Task to carry out. Up to and including the line that contains "gmap string value).", repeat each line of the data exactly, starting from the first.

Collected data entries:
(** * Profile & pricing access shim over a Supabase-style client

    A shallow embedding of the two variants of [useSupabaseService]:

    - [Coercing]    : src/services/api/supabaseService.ts
    - [PassThrough] : the second copy of the module (unnamed/part_000)

    Both are stateless translators between UI call-sites and three
    collaborators: the backend query client, the backend auth client and
    the shared error reporter.  The embedding keeps the JavaScript values
    the code handles, the completion (return or throw) of every step and
    the chronological trace of the calls made to the collaborators. *)

From stdpp Require Import gmap strings list fin_maps pretty.
From Stdlib Require Import ZArith Ascii DecimalString Permutation Sorted.

#[local] Set Warnings "-register-all".
#[local] Open Scope Z_scope.
#[local] Open Scope string_scope.

(** ** JavaScript values *)

Module JS.

(** The data that crosses the boundary is JSON-like.  Numbers are the
    integers among the JavaScript numbers, and [VNaN]. *)
Inductive value : Type :=
| VUndef
| VNull
| VBool (b : bool)
| VNum (n : Z)
| VNaN
| VStr (s : string)
| VArr (items : list value)
| VObj (fields : gmap string value).

(** An object literal [{ k1: v1, k2: v2, ... }]. *)
Definition obj (fields : list (string * value)) : value :=
  VObj (list_to_map fields).

(** [ToBoolean]: what [if (v)], [!v], [v ? a : b], [v || d] and
    [Boolean(v)] test. *)
Definition truthy (v : value) : bool :=
  match v with
  | VUndef | VNull | VNaN => false
  | VBool b => b
  | VNum n => negb (Z.eqb n 0)
  | VStr s => negb (String.eqb s "")
  | VArr _ | VObj _ => true
  end.

(** [v ?? d] and [v ??= d] replace [null] and [undefined]. *)
Definition nullish (v : value) : bool :=
  match v with
  | VUndef | VNull => true
  | _ => false
  end.

Definition coalesce (v d : value) : value := if nullish v then d else v.

(** A default parameter [{ x = d }] replaces [undefined] only. *)
Definition param_default (v d : value) : value :=
  match v with
  | VUndef => d
  | _ => v
  end.
(** X5: when no line of the review document is a file heading, every file
    gets the single placeholder part. *)
Theorem split_llm_parts_no_heading (md : string) (files : list file_item) (p : string) :
  Forall (fun ln => file_heading (strip ln) = None) (splitlines md) ->
  In p (map path files) ->
  dict_get p (split_llm_parts md files) = Some [placeholder_part p].
Proof.
  intros Hmd Hp. unfold split_llm_parts. rewrite (file_blocks_no_heading md Hmd).
  apply (fold_by_path_get _ (per_file_step_sets [])); [|exact Hp].
  intros d f <-. reflexivity.
Qed.

Lemma dict_get_in {V : Type} (k : string) (v : V) (d : list (string * V)) :
  dict_get k d = Some v -> In (k, v) d.
Proof.
  induction d as [|[k' v'] d IH]; simpl; [discriminate|].
  destruct (String.eqb_spec k k') as [<-|_]; [intros [= <-]; left; reflexivity|].
  intros H. right. exact (IH H).
Qed.

Lemma block_flush_nonempty (sections : list (string * list string)) (cur : option string)
    (buf : list string) :
  Forall (fun kv => snd kv <> []) sections ->
  Forall (fun kv => snd kv <> []) (block_flush sections cur buf).
Proof.
  intros H. unfold block_flush.
  destruct cur as [c|], buf as [|b bs]; try exact H.
  destruct (String.eqb c EmptyString); [exact H|].
  apply (dict_set_values (fun v => v <> [])); [discriminate | exact H].
Qed.

(** Every block of the document holds at least its heading line. *)
Lemma file_blocks_nonempty (md : string) : Forall (fun kv => snd kv <> []) (file_blocks md).
Proof.
  unfold file_blocks.
  assert (Hf : forall lines st,
             Forall (fun kv => snd kv <> []) (fst (fst st)) ->
             Forall (fun kv => snd kv <> []) (fst (fst (fold_left block_step lines st)))).
  { induction lines as [|ln lines IH]; intros [[sections cur] buf] Hs; [exact Hs|].
    simpl. apply IH. unfold block_step.
    destruct (file_heading (strip ln)); simpl.
    - apply block_flush_nonempty, Hs.
    - destruct cur as [c|]; [destruct (String.eqb c EmptyString)|]; exact Hs. }
  specialize (Hf (splitlines md) ([], None, []) (Forall_nil _)).
  destruct (fold_left block_step (splitlines md) ([], None, [])) as [[sections cur] buf].
  apply block_flush_nonempty, Hf.
Qed.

Solution to this exercise.
(** * Profile & pricing access shim over a Supabase-style client

    A shallow embedding of the two variants of [useSupabaseService]:

    - [Coercing]    : src/services/api/supabaseService.ts
    - [PassThrough] : the second copy of the module (unnamed/part_000)

    Both are stateless translators between UI call-sites and three
    collaborators: the backend query client, the backend auth client and
    the shared error reporter.  The embedding keeps the JavaScript values
    the code handles, the completion (return or throw) of every step and
    the chronological trace of the calls made to the collaborators. *)

From stdpp Require Import gmap strings list fin_maps pretty.
From Stdlib Require Import ZArith Ascii DecimalString Permutation Sorted.

#[local] Set Warnings "-register-all".
#[local] Open Scope Z_scope.
#[local] Open Scope string_scope.

(** ** JavaScript values *)

Module JS.

(** The data that crosses the boundary is JSON-like.  Numbers are the
    integers among the JavaScript numbers, and [VNaN]. *)
Inductive value : Type :=
| VUndef
| VNull
| VBool (b : bool)
| VNum (n : Z)
| VNaN
| VStr (s : string)
| VArr (items : list value)
| VObj (fields : gmap string value).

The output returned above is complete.